China should enhance its capacity for exploiting marine resources, resolutely safeguard its maritime rights and interests, and build itself into a maritime power, Chinese President Hu Jintao said in a keynote speech at the 18th National Congress of the Communist Party of China. Certain sensitive Japanese media outlets interpreted Hu's statement as a manifesto for maritime expansion and an indirect response to the Diaoyu Islands dispute, and said that it would cause doubts and worries among Western powers.
China has brought forward the strategies of building itself into a sporting power, technological power, and cultural power on various occasions, and the international community has responded gently to these strategies. Why are certain foreign media outlets so sensitive to Hu's call for China to become a maritime power?
Probably because they still hold the traditional mentality that a major power is bound to seek hegemony, and consider China to be the same as certain expansionist countries. They wrongly believe a rising China will seek maritime hegemony after becoming a maritime power, and that its naval expansion accompanied by shellfire is bound to threaten world peace and development.

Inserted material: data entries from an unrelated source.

(** The end of [route_rp]: an RP that cannot be used takes the group with it. *)
Lemma wps_use_rp N T B X Y g a i Φ : rps_ok pim_start -> consistent T B X Y -> g ∈ Y -> rp_at a i ->
  rp_infos -∗ rep N T B X Y -∗
  (if usable_rp pim_start a then rep N T B X Y -∗ Φ (Some i) else table_rep (without (of_group g) T) -∗ Φ None) -∗
  wps (let! e := src (Some i) in
       let! s := get in
       if decide (s_upstream e = None /\ s_incoming e <> reg_vif_num s) then do! delete_grpentry (Some (gn N g)) ;; ret None
       else ret (Some i)) Φ.
Proof.
  iIntros (Hok Hc Hg Hi) "#I R W". iApply wps_bind. iApply (wps_load_rp with "I"); [done|].
  iIntros (e e0 (Ei & Ea & E1 & E2)). iApply wps_get. iIntros (s He). rw (e_reg _ _ _ _ He) E1 E2.
  rw (usable_rp_at a i e0 Hok Ei); [|by destruct Hi as (? & ? & ?); simplify_eq].
  destruct (decide (s_upstream e0 = None /\ s_incoming e0 <> reg_vif_num pim_start)) as [D|D].
  - rw bool_decide_true; [|done]. cbn. iApply wps_bind. iApply (wps_delete_group with "R"); [done|done|]. iIntros "R".
    iApply wps_ret. by iApply "W".
  - rw bool_decide_false; [|done]. cbn. iApply wps_ret. by iApply "W".
Qed.

Lemma wps_route_rp N T B X Y g Φ : rps_ok pim_start -> consistent T B X Y -> g ∈ Y -> rp_infos -∗ rep N T B X Y -∗
  match group_rp pim_start g with
  | None => table_rep T -∗ Φ None
  | Some a =>
      if usable_rp pim_start a
      then ∀ B' i, ⌜consistent T B' X Y /\ is_Some (B' !! g) /\ rp_at a i⌝ -∗ rep N T B' X Y -∗ Φ (Some i)
      else table_rep (without (of_group g) T) -∗ Φ None
  end -∗
  wps (route_rp (Some (gn N g)) (Some g)) Φ.
Proof.
  iIntros (Hok Hc Hg) "#I (S & G & C & E & R) W". unfold route_rp. iApply wps_bind.
  iApply (wps_load_group with "G"); [done|]. iIntros (e (Ew & Ex & Em)) "G". rw Ex.
  assert (Hb : bound_ok B Y) by apply Hc. iApply wps_bind. destruct (B !! g) as [r|] eqn:HB.
  - destruct (bound_group_rp _ _ _ _ Hb HB) as (a & i & Hl & Ha). rw Ha.
    assert (rp_at a i) as Hi by (by destruct Hl as (? & ? & _ & _ & _ & ?)).
    iApply (wps_entry_rp r a i ret); [done|]. iApply wps_ret.
    iApply (wps_use_rp with "I [$S $G $C $E $R]"); [done|done|done|done|].
    destruct (usable_rp pim_start a); [|done]. iApply "W". iPureIntro. split_and!; [done|by rw HB|done].
  - iApply wps_some; [done|]. iApply wps_bind. iApply (wps_rp_grp_match with "I"); [done|]. iIntros (rg Hrg) "_".
    unfold rp_entry_for in Hrg. destruct (group_rp pim_start g) as [a|] eqn:Ha.
    + destruct Hrg as (r & i & -> & Hl). assert (rp_at a i) as Hi by (by destruct Hl as (? & ? & _ & _ & _ & ?)).
      pose proof (consistent_bind T B X Y g r a i Hc Hg Hl Ha) as Hc'.
      iApply (wps_bind_rp with "I G C"); [done|done|done|]. iIntros "G C".
      iApply (wps_use_rp with "I [$S $G $C $E $R]"); [done|done|done|done|].
      destruct (usable_rp pim_start a); [|done]. iApply "W". iPureIntro. split_and!; [done|by rw lookup_insert_eq|done].
    + rw Hrg. rw Ew. iApply (wps_bind_mono _ _ _ (fun _ => table_rep T) with "[S G C E R]").
      * destruct (decide (g_mrtlink e = None /\ route_ptr N T (WC g) = None)) as [[D1 D2]|D].
        -- iApply (wps_delete_group with "[$S $G $C $E $R]"); [done|done|]. rw no_group_routes; [by iIntros|by apply Em|by apply route_none in D2].
        -- iApply wps_ret. iExists N, B, X, Y. iSplit; [done|]. iFrame.
      * iIntros (_) "T". iApply wps_ret. iApply wps_ret. by iApply "W".
Qed.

History proves that the rise of great powers is inseparable from naval buildup. While promoting modernization, China should constantly adjust its maritime strategy, and accelerate building itself into a maritime power. Unlike other major powers that have wildly exploited maritime resources, China has always shown respect for and fear of the ocean in its maritime strategy.
The 21st century is an era of ocean, which is related to national security and long-term development. The world's major marine nations take maritime rights and interests as their core interests, actively pursuing new marine economic policies and strategic adjustments.